Precarietà, degrado funzionale, disorganizzazione amministrativa, il livello dei servizi largamente insufficiente sono i punti chiave del modo di gestire la sanità, tanto da costringere i cittadini ad un crescente ricorso a strutture a carattere privatistico o alla mobilità sanitaria extraregionale con notevole conseguente aggravio di spesa per le aziende -(300 milioni annui)- per i cittadini. A ricevere un trattamento notevolmente discriminatorio rispetto alle altre province è Vibo Val. soprattutto per quanto attiene la distribuzione dei posti letto. All’Asp di Vibo, difatti, sono assegnati 1,5 posti letto per mille abitanti, mentre a Crotone e Reggio 2,3, a Cosenza 2,5 e a Catanzaro 3,4 -Stessa disparità poi nella ripartizione delle risorse finanziarie. Pertanto dieci anni di Piani di rientro non hanno portato ad una rimodulazione equa, viceversa ad un ulteriore abbassamento dei LEA e della qualità dell’offerta dei servizi.
Stante tutto ciò una sanità in crisi di identità di così vaste dimensioni si potrà salvare non con la girandola a ritmo costante dei soliti commissari, ma con uomini nuovi e capaci professionalmente in grado di estirpare i mali che l’affliggono.
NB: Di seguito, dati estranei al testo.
(* ===== verification/Bootstrap.v ===== *)
(** * Booting the containers of the differential harness (internal/diffharness/bootstrap.go)

    The order in which network, containers, configuration, backend registration and
    readiness probe follow each other, with the cleanups a test has registered when it
    stops. Containers, files, templates and HTTP are parameters over the state [W] of
    what is outside; durations are nanoseconds. *)
From S2P Require Import Prelude GoStrings GoNumeric Json HttpModel Routing TestTB TestContainers.

#[local] Open Scope Z_scope.

Definition javaGatewayImage : string := "trinodb/trino-gateway:19".
Definition trinoImage : string := "trinodb/trino:476".
Definition postgresImage : string := "postgres:17-alpine".
Definition gatewayDBName : string := "trino_gateway_db".
Definition gatewayDBUser : string := "trino_gateway_db_admin".
Definition gatewayDBPass : string := "P0stG&es".

Record Containers : Type := mkContainers { JavaURL : string; TrinoURL : string }.

Section bootstrap.
Context {W : Type}.
(** [tcnetwork.New]; [GenericContainer] (a handle or an error); its host and mapped port;
    writing the rendered configuration (its path); [client.Do]; [ctx.Done] at a select;
    how long a request took; and the content of the embedded properties file. *)
Context (new_network : ST W (go_result unit)) (generic_container : container_request → ST W (go_result nat))
        (host_of : nat → ST W (go_result string)) (mapped_port : nat → string → ST W (go_result string)) (render_config : list (string * string) → ST W (go_result string))
        (new_request_ok : string → string → bool) (Do : out_request → ST W (call_result response)) (ctx_done : ST W bool)
        (took : W → Z) (trinoConfigProperties : string) (goq : string → string).

#[local] Abbreviation T := (T W).
Definition dh (msg : string) : string := "diffharness: " +:+ msg.

Definition startContainer (req : container_request) : T nat :=
  c ← lift (dh ("start " +:+ cr_Image req)) (generic_container req);
  _ ← owns [Container c];
  mret c.

(** Port 8080 is asked for whatever [port] says. *)
Definition containerBaseURL (c : nat) (port : string) : T string :=
  host ← lift (dh "container host") (host_of c);
  mapped ← lift (dh ("container mapped port " +:+ port)) (mapped_port c "8080");
  mret ("http://" +:+ host +:+ ":" +:+ mapped).

Definition writeJavaGatewayConfig : T string :=
  lift (dh "config") (render_config [("DBName", gatewayDBName); ("DBUser", gatewayDBUser); ("DBPass", gatewayDBPass)]).

Definition register_payload (name backendURL : string) : string :=
  "{" +:+ nl +:+ "  " +:+ goq "name" +:+ ": " +:+ goq name +:+ "," +:+ nl +:+ "  " +:+ goq "proxyTo" +:+ ": " +:+ goq backendURL +:+ "," +:+ nl
  +:+ "  " +:+ goq "active" +:+ ": true," +:+ nl +:+ "  " +:+ goq "routingGroup" +:+ ": " +:+ goq "adhoc" +:+ "," +:+ nl
  +:+ "  " +:+ goq "externalUrl" +:+ ": " +:+ goq backendURL +:+ nl +:+ "}".
Definition registerBackend (gatewayURL name backendURL : string) : T unit :=
  let url := gatewayURL +:+ "/entity?entityType=GATEWAY_BACKEND" in
  if negb (new_request_ok "POST" url) then fatal (dh "build register-backend request") else
  resp ← lift (dh "register backend") (λ w, match Do (OutRequest "POST" url (hdr_set "Content-Type" "application/json" ∅) (Ok (register_payload name backendURL))) w with
                                       | (COk r, w') => (Ok r, w') | (CErr e, w') => (Err (ce_msg e), w') end);
  if 300 <=? resp_status resp then fatal (dh ("register backend: status " +:+ z_to_dec (resp_status resp) +:+ ": " +:+ resp_body resp)) else mret tt.

(** The readiness loop at time [t] with the deadline [end_]; [None] when the fuel ends. A
    failed attempt waits for the interval. *)
Definition deadline : Z := 90 * Second.
Definition interval : Z := 1 * Second.
Definition probe_request (gatewayURL : string) : out_request :=
  OutRequest "POST" (gatewayURL +:+ "/v1/statement")
    (hdr_set "X-Trino-User" "diff-harness-readiness" (hdr_set "Content-Type" "text/plain" ∅)) (Ok "SELECT 1").
Fixpoint wait_loop (fuel : nat) (gatewayURL : string) (t end_ : Z) : ST W (option (go_result unit)) :=
  match fuel with
  | O => mret None
  | S fuel =>
      if negb (t <? end_) then mret (Some (Err "diffharness: gateway not routable within 1m30s")) else
      if negb (new_request_ok "POST" (gatewayURL +:+ "/v1/statement")) then mret (Some (Err "diffharness: build readiness request")) else
      λ w0, let '(r, w) := Do (probe_request gatewayURL) w0 in
           let t' := t + Z.max 0 (took w) in
           if match r with COk resp => (200 <=? resp_status resp) && (resp_status resp <? 300) | CErr _ => false end
           then (Some (Ok tt), w)
           else let '(c, w') := ctx_done w in
                if c : bool then (Some (Err "diffharness: gateway readiness cancelled"), w')
                else wait_loop fuel gatewayURL (t' + interval) end_ w'
  end.
(** Every turn takes at least the interval. *)
Definition wait_fuel : nat := 91.
Definition waitGatewayRoutable (gatewayURL : string) : T unit :=
  r ← call (wait_loop wait_fuel gatewayURL 0 deadline);
  match r with Some (Ok _) => mret tt | Some (Err e) => fatal e | None => fatal "" end.

Definition postgres_request : container_request :=
  mkContainerRequest postgresImage ["5432/tcp"]
    [("POSTGRES_DB", gatewayDBName); ("POSTGRES_USER", gatewayDBUser); ("POSTGRES_PASSWORD", gatewayDBPass)] "postgres" []
    (ForLog "database system is ready to accept connections" 2 (Some (60 * Second))).
Definition trino_request : container_request :=
  mkContainerRequest trinoImage ["8080/tcp"] [] "trino" [("/etc/trino/config.properties", trinoConfigProperties)]
    (ForHTTP "/v1/info" "8080/tcp" (Some (120 * Second))).
Definition java_request (configPath : string) : container_request :=
  mkContainerRequest javaGatewayImage ["8080/tcp"] [] "gateway" [("/etc/trino-gateway/config.yaml", configPath)]
    (ForHTTP "/trino-gateway/livez" "8080/tcp" (Some (120 * Second))).

Definition BootstrapContainers : T Containers :=
  _ ← lift (dh "create network") new_network;
  _ ← owns [Network];
  _ ← startContainer postgres_request;
  trinoC ← startContainer trino_request;
  configPath ← writeJavaGatewayConfig;
  javaC ← startContainer (java_request configPath);
  javaURL ← containerBaseURL javaC "8080";
  trinoURL ← containerBaseURL trinoC "8080";
  _ ← registerBackend javaURL "trino-shared" "http://trino:8080";
  _ ← waitGatewayRoutable javaURL;
  mret (mkContainers javaURL trinoURL).

(** ** The readiness loop ends *)
Lemma wait_loop_ends fuel url t end_ w : end_ - t ≤ (Z.of_nat fuel - 1) * interval → (0 < fuel)%nat → ∃ r, fst (wait_loop fuel url t end_ w) = Some r.
Proof using Type.
  revert t w. induction fuel as [|fuel IH]; intros t w Hf Hpos; [lia|]. cbn [wait_loop].
  destruct (Z.ltb_spec t end_) as [Hlt|Hge]; cbn [negb]; [|by eexists]. destruct (negb _); [by eexists|].
  destruct (Do (probe_request url) w) as [r w1]. destruct (match r with COk _ => _ | CErr _ => _ end); [by eexists|].
  destruct (ctx_done w1) as [[|] w2]; [by eexists|]. apply IH; unfold interval, Second in *; lia.
Qed.

(** The probe gives a verdict after at most 91 turns: the fuel is never used up. *)
Theorem readiness_probe_ends url w : ∃ r, fst (wait_loop wait_fuel url 0 deadline w) = Some r.
Proof using Type. apply wait_loop_ends; unfold wait_fuel, deadline, interval; lia. Qed.

(** ** Nothing is left behind *)
Section cleanup.
Context (open : W → list resource).
Context (Hnet : makes open (λ _, [Network]) new_network) (Hcont : ∀ req, makes open (λ c, [Container c]) (generic_container req))
        (Hhost : ∀ c, quiet open (host_of c)) (Hport : ∀ c p, quiet open (mapped_port c p)) (Hconf : ∀ kv, quiet open (render_config kv))
        (HDo : ∀ o, quiet open (Do o)) (Hctx : quiet open ctx_done).

Lemma wait_loop_quiet fuel url t end_ : quiet open (wait_loop fuel url t end_).
Proof using HDo Hctx.
  intros w. revert t w. induction fuel as [|fuel IH]; intros t w; cbn [wait_loop]; [done|]. destruct (negb _); [done|]. destruct (negb _); [done|].
  pose proof (HDo (probe_request url) w) as H1. destruct (Do (probe_request url) w) as [r w1]. destruct (match r with COk _ => _ | CErr _ => _ end); [done|].
  pose proof (Hctx w1) as H2. destruct (ctx_done w1) as [[|] w2]; cbn in *; [by rewrite H2|]. by rewrite IH, H2.
Qed.
Lemma register_quiet o : quiet open (λ w, match Do o w with (COk r, w') => (Ok r, w') | (CErr e, w') => (Err (ce_msg e) : go_result response, w') end).
Proof using HDo. intros w. pose proof (HDo o w) as H1. by destruct (Do o w) as [[r|e] w1]. Qed.
#[local] Hint Resolve wait_loop_quiet register_quiet : tidy.

Lemma start_tidy req : holds open [] (startContainer req) (λ _, []).
Proof using Hcont. unfold startContainer. tidy. Qed.
Lemma base_url_tidy c port : holds open [] (containerBaseURL c port) (λ _, []).
Proof using Hhost Hport. unfold containerBaseURL. tidy. Qed.
Lemma config_tidy : holds open [] writeJavaGatewayConfig (λ _, []).
Proof using Hconf. unfold writeJavaGatewayConfig. tidy. Qed.
Lemma register_tidy g n b : holds open [] (registerBackend g n b) (λ _, []).
Proof using HDo. unfold registerBackend. tidy. Qed.
Lemma wait_tidy url : holds open [] (waitGatewayRoutable url) (λ _, []).
Proof using HDo Hctx. unfold waitGatewayRoutable. tidy. Qed.
#[local] Hint Resolve start_tidy base_url_tidy config_tidy register_tidy wait_tidy : tidy.

(** However far the boot comes, the test's cleanups are exactly the network and the
    containers that exist, the latest first. *)
Theorem bootstrap_tidy : holds open [] BootstrapContainers (λ _, []).
Proof using Hnet Hcont Hhost Hport Hconf HDo Hctx. unfold BootstrapContainers. tidy. Qed.
End cleanup.
End bootstrap.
Le ASP quasi sempre sono gestite da personaggi assolutamente incapaci di poter rispondere ai bisogni dei cittadini attraverso l’autonoma elaborazione di idee e di progetti. I motivi sono da ricercare nelle nomine politiche e, spesso, nell’assenza dei requisiti e dei titoli dei nominati, per cui viene meno la specifica e alta competenza professionale.
Direttori generali, direttori sanitari e amministrativi il più delle volte non hanno alcuna esperienza nella gestione della sanità pubblica, non hanno maturato per almeno un quinquennio -(Dlg 502/92)- esperienza di direzione tecnica e amministrativa in enti, aziende, strutture pubbliche e private in posizioni dirigenziali con autonomia gestionale e diretta responsabilità delle risorse umane, tecniche e finanziarie svolta nei dieci anni precedenti alle nomine. E’ la solita storia: la politica può tutto, anche inventare carrierismo, interpretazioni ad usum delphini di norme, inquadramenti e nomine illegittime, ma non può determinare quel salto di qualità che consente di dotare le aziende di un sistema tale da determinare il riordino del sistema sanitario su tutto il territorio per dare ad esso criteri di efficienza attraverso una pianificazione delle strutture organizzative in grado di fissare obiettivi, programmi, modalità di svolgimento delle attività sanitarie nell’esclusivo interesse del cittadino. Da parte sua, quindi, se è vero che il nuovo governo regionale in carica è quello del cambiamento, attui, allora, tutte quelle misure ritenute urgenti e necessarie affinchè la sanità non sia più un pascolo elettorale e ponga fine e quel “do ut des” scandaloso ormai talmente radicato nel costume e nella mentalità dei politici.
La sanità deve essere lo strumento al servizio dei cittadini che abbia come unico fine la tutela della della loro salute.